To use your gym time efficiently so you’ll get more done, here’s what Brenkus suggests.

Lose the magazine

Don’t think you can read something and maintain a challenging pace while using a stationary bicycle, elliptical trainer, or treadmill. It’s too distracting, as is talking on a cell phone or using a hand-held electronic device.

To keep yourself entertained and enthused, wear headphones and listen to high-energy music while you work out, Brenkus suggests. Music won’t impede your progress. In fact, it’s motivating and a good way to avoid chitchat.

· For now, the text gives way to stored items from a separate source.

(* ===== verification/HttpEndpoint.v ===== *)
(** * The HTTP listener

    src/transport/http/http_endpoint.cpp: what one connection does, from the
    bytes it reads to the request it hands on or the answer it writes itself.
    The accept loop and the table of connections (threads, descriptors) are not
    modelled. *)

From S2P Require Import Prelude Json Core Types Lines Decimal Chunked Http Sse.

(** ** Options and checks *)

Record HttpServerOptions : Type := mkHttpServerOptions {
  host : string;
  port : Z;
  path : string;
  allowed_origins : list string;
  authorize : option (gmap string string -> bool);
  sse_retry_ms : Z;
  hso_replay_buffer_size : nat;
}.

Definition default_http_options : HttpServerOptions := mkHttpServerOptions "127.0.0.1" 0 "/mcp" [] None 3000 256.

Definition is_localhost_origin (origin : string) : bool :=
  String.prefix "http://localhost" origin || String.prefix "http://127.0.0.1" origin ||
  String.prefix "https://localhost" origin || String.prefix "https://127.0.0.1" origin.

Definition origin_allowed (o : HttpServerOptions) (head : HttpHead) : bool :=
  let origin := header head "origin" in
  String.eqb origin EmptyString || is_localhost_origin origin || existsb (String.eqb origin) (allowed_origins o).

(** ** Plain answers *)

Record Reply : Type := mkReply {
  reply_status : Z;
  reply_reason : string;
  reply_body : string;
  reply_content_type : string;
  reply_extra : HeaderList;
}.

Definition plain (status : Z) (reason body : string) : Reply := mkReply status reason body "text/plain" [].

Definition reply_headers (r : Reply) : HeaderList :=
  [("Content-Type", reply_content_type r); ("MCP-Protocol-Version", kProtocolVersion); ("Connection", "close")] ++
  reply_extra r.

(** [write_simple]: the bytes it writes. *)
Definition write_simple (r : Reply) : string :=
  serialize_response (reply_status r) (reply_reason r) (reply_headers r) (reply_body r) false.

(** ** A connection *)

(** What a wait for more bytes comes back with: bytes, or the end (an idle
    timeout, the shutdown of the listener, the end of the stream or an error). *)
Inductive wait_read := Bytes (chunk : string) | Gone.

(** [Waiting]: still blocked; [Dropped]: closed without an answer. *)
Inductive connection := Waiting | Dropped | Rejected (r : Reply) | Received (head : HttpHead) (body : string).

Fixpoint receive_body (reads : list wait_read) (length : Z) (head : HttpHead) (body : string) : connection :=
  if (Z.of_nat (size body) <? length)%Z then
    match reads with
    | [] => Waiting
    | Gone :: _ => Dropped
    | Bytes chunk :: reads => receive_body reads length head (body +:+ chunk)
    end
  else Received head body.

(** Once the head is there: the checks, in order, then the body. *)
Definition accept (o : HttpServerOptions) (reads : list wait_read) (head : HttpHead) (body : string) : connection :=
  if negb (String.eqb (target head) (path o)) then Rejected (plain 404 "Not Found" "unknown path")
  else if negb (origin_allowed o head) then Rejected (plain 403 "Forbidden" "origin not allowed")
  else if match authorize o with Some f => negb (f (headers head)) | None => false end
       then Rejected (plain 401 "Unauthorized" "authorization failed")
  else receive_body reads (strtoull (header head "content-length")) head body.

Fixpoint receive (o : HttpServerOptions) (reads : list wait_read) (buffer : string) : outcome connection :=
  r ← parse_head buffer true;
  match r with
  | HeadOk head consumed => Val (accept o reads head (str_drop consumed buffer))
  | HeadError _ => Val (Rejected (plain 400 "Bad Request" "malformed HTTP request"))
  | HeadIncomplete =>
      match reads with
      | [] => Val Waiting
      | Gone :: _ => Val Dropped
      | Bytes chunk :: reads => receive o reads (buffer +:+ chunk)
      end
  end.

(** [handle_connection]: [Received] is what the handler is called with. *)
Definition handle_connection (o : HttpServerOptions) (reads : list wait_read) : outcome connection :=
  receive o reads EmptyString.

(** ** The checks *)

Definition passes (o : HttpServerOptions) (head : HttpHead) : Prop :=
  target head = path o /\ origin_allowed o head = true /\
  match authorize o with Some f => f (headers head) = true | None => True end.

Lemma receive_body_received reads length head body h b :
  receive_body reads length head body = Received h b -> h = head /\ (length <= Z.of_nat (size b))%Z.
Proof.
  revert body. induction reads as [|[chunk|] reads IH]; intros body; cbn [receive_body];
    destruct (Z.ltb_spec (Z.of_nat (size body)) length); try done; try (intros [= <- <-]; done).
  apply IH.
Qed.

Lemma accept_received o reads head body h b :
  accept o reads head body = Received h b ->
  h = head /\ passes o head /\ (strtoull (header head "content-length") <= Z.of_nat (size b))%Z.
Proof.
  unfold accept, passes. destruct (String.eqb_spec (target head) (path o)); [|done]. cbn [negb].
  destruct (origin_allowed o head); [|done]. cbn [negb].
  destruct (authorize o) as [f|]; [destruct (f (headers head)); [|done]|]; cbn [negb];
    intros [-> ?]%receive_body_received; by split_and!.
Qed.

Lemma receive_received o reads buffer h b :
  receive o reads buffer = Val (Received h b) ->
  passes o h /\ (strtoull (header h "content-length") <= Z.of_nat (size b))%Z.
Proof.
  revert buffer. induction reads as [|[chunk|] reads IH]; intros buffer; cbn [receive];
    destruct (parse_head buffer true) as [[|e|head n]| |]; cbn [mbind outcome_bind]; try done;
    try (by intros [= (-> & ? & ?)%accept_received]).
  apply IH.
Qed.

(** ** A request arrives whole *)

Definition declares_length (m : http_message) : Prop :=
  strtoull (header (message_head m) "content-length") = Z.of_nat (size (message_body m)).

(** Requests that leave [Content-Length] to the writer declare their length. *)
Lemma declares_length_request method target hs body :
  existsb (fun h => String.eqb (to_lower h.1) "content-length") hs = false ->
  body <> EmptyString \/ method = "POST" -> (Z.of_nat (size body) < modulus 64)%Z ->
  declares_length (HttpRequest method target hs body).
Proof.
  intros Hhs Hb Hsz. unfold declares_length, header. cbn [message_head all_headers message_body headers].
  rewrite Hhs. cbn [negb andb].
  assert (negb (String.eqb body EmptyString) || String.eqb method "POST" = true) as ->.
  { destruct Hb as [Hb| ->]; [|by rewrite orb_true_r]. by rewrite (proj2 (String.eqb_neq _ _) Hb). }
  unfold set_headers. rewrite foldl_app. cbn [foldl length_header fst snd].
  change (to_lower "Content-Length") with "content-length". rewrite lookup_insert_eq. cbn [default].
  pose proof (strtoull_to_string (Z.of_nat (size body)) EmptyString ltac:(lia) eq_refl) as H.
  by rewrite str_app_nil_r in H.
Qed.

Lemma accept_pass o reads head body :
  passes o head -> accept o reads head body = receive_body reads (strtoull (header head "content-length")) head body.
Proof.
  intros (Ht & Ho & Ha). unfold accept. rewrite Ht, String.eqb_refl, Ho. cbn [negb].
  destruct (authorize o) as [f|]; [by rewrite Ha|done].
Qed.

Lemma receive_body_chunks chunks reads head body whole :
  body +:+ foldr String.append EmptyString chunks = whole ->
  receive_body ((Bytes <$> chunks) ++ reads) (Z.of_nat (size whole)) head body =
  Received head whole.
Proof.
  revert body. induction chunks as [|c chunks IH]; intros body Hw.
  - cbn [foldr] in Hw. rewrite str_app_nil_r in Hw. subst. cbn [fmap list_fmap app].
    destruct reads as [|[]]; cbn [receive_body]; by rewrite Z.ltb_irrefl.
  - rewrite fmap_cons. cbn [app receive_body]. destruct (Z.ltb_spec (Z.of_nat (size body)) (Z.of_nat (size whole))) as [|Hge].
    + apply IH. rewrite str_app_assoc. exact Hw.
    + f_equal. rewrite <- Hw in Hge |- *. rewrite size_app in Hge.
      destruct (foldr String.append EmptyString (c :: chunks)); [by rewrite str_app_nil_r|cbn in Hge; lia].
Qed.

Lemma receive_message o m chunks reads buffer :
  wf_http m -> is_request m = true -> passes o (message_head m) -> declares_length m ->
  buffer +:+ foldr String.append EmptyString chunks = message_text m ->
  receive o ((Bytes <$> chunks) ++ reads) buffer = Val (Received (message_head m) (message_body m)).
Proof.
  intros Hm Hq Hp Hd. set (n := size (head_text (message_lines m))).
  revert buffer. induction chunks as [|c chunks IH]; intros buffer Hb.
  - cbn [foldr fmap list_fmap app] in *. rewrite str_app_nil_r in Hb. subst buffer.
    assert (parse_head (message_text m) true = Val (HeadOk (message_head m) n)) as E.
    { rewrite message_text_lines, <- Hq. by apply parse_head_message. }
    destruct reads as [|r reads]; cbn [receive]; rewrite E; cbn [mbind outcome_bind]; rewrite accept_pass by done;
      rewrite Hd, message_text_lines; unfold n; rewrite str_drop_app_size.
    + by rewrite (receive_body_chunks [] []) by apply str_app_nil_r.
    + by rewrite (receive_body_chunks [] (r :: reads)) by apply str_app_nil_r.
  - rewrite fmap_cons. cbn [app receive]. destruct (decide (size buffer < n)) as [Hlt|Hge].
    + assert (buffer = str_take (size buffer) (message_text m)) as Eb by (by rewrite <- Hb, str_take_app_size).
      assert (parse_head buffer true = Val HeadIncomplete) as ->.
      { rewrite Eb, <- Hq. by apply parse_head_prefix. }
      cbn [mbind outcome_bind]. apply IH. rewrite str_app_assoc. exact Hb.
    + assert (buffer = head_text (message_lines m) +:+ str_drop n buffer) as Eb.
      { rewrite <- (str_take_drop n buffer) at 1. f_equal.
        rewrite <- (str_take_app_le n buffer (foldr String.append EmptyString (c :: chunks))), Hb by lia.
        rewrite message_text_lines. apply str_take_app_size. }
      assert (parse_head buffer true = Val (HeadOk (message_head m) n)) as ->.
      { rewrite Eb, <- Hq. by apply parse_head_message. }
      cbn [mbind outcome_bind]. rewrite accept_pass by done. rewrite Hd. f_equal.
      apply (receive_body_chunks (c :: chunks)).
      rewrite Eb, message_text_lines, str_app_assoc in Hb.
      apply (f_equal (str_drop n)) in Hb. unfold n in Hb at 1 3. by rewrite !str_drop_app_size in Hb.
Qed.

(** ** A plain answer is read back by the client *)

Definition wf_reply (r : Reply) : Prop :=
  (100 <= reply_status r <= 599)%Z /\ single_line (reply_reason r) /\ Forall wf_header (reply_headers r).

Lemma reply_parses r :
  wf_reply r ->
  exists n h, parse_head (write_simple r) false = Val (HeadOk h n) /\ status h = reply_status r /\
    str_drop n (write_simple r) = reply_body r.
Proof.
  intros (Hs & Hr & Hh).
  set (m := HttpResponse (reply_status r) (reply_reason r) (reply_headers r) (reply_body r) false).
  assert (wf_http m) as Hm by done. change (write_simple r) with (message_text m).
  exists (size (head_text (message_lines m))), (message_head m). rewrite message_text_lines.
  split; [by apply (parse_head_message m)|]. split; [done|]. apply str_drop_app_size.
Qed.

“When you’ve got your headphones on at the gym, you can get in there, get the job done, and get out,” says Brenkus.

Move from set to set

When using weight machines, go from one set to the next without resting.

“Your muscles don’t need a break,” says Brenkus. But if you think they do because they’re tired, go ahead and give them some downtime by alternating between upper- and lower-body exercises.

For example, go from a shoulder press to a squat, then to lat pulldowns followed by leg extensions, and so on, without stopping. Besides knocking off your strength-training program quickly, you’ll also get a mild cardiovascular benefit.

Meanwhile, make sure the weight you’re lifting is heavy enough to overload your muscles.

“If you can easily do 20 to 25 reps, the weight is too light,” says Brenkus. You’re on the right track if you do only eight to 12 reps and feel fatigued by the last rep.

Don’t depend on cardio alone

To get the most mileage out of your workout, be sure your fitness routine offers a mix of cardio and strength training. Strength training is vital because it builds muscle mass, which is metabolically active tissue that stokes metabolism.

“For every pound of muscle you put on, you’ll burn 30 to 50 additional calories at rest,” says Brenkus. That helps prevent any weight you lose from returning.

Don’t try to spot reduce

If you’ve got fat around your middle, don’t waste your time doing hundreds of sit-ups.

To whittle your middle or any trouble spot you’re concerned about, focus on general strength training and cardio exercises that work the large muscle groups: chest, back, shoulders, biceps and triceps, quads, hamstrings, and glutes.

“When you concentrate on working these muscles three or four times a week, you’ll burn the most calories to create a deficit,” says Brenkus. “That’s the only way to burn the fat that has settled in and around your waist or somewhere else.”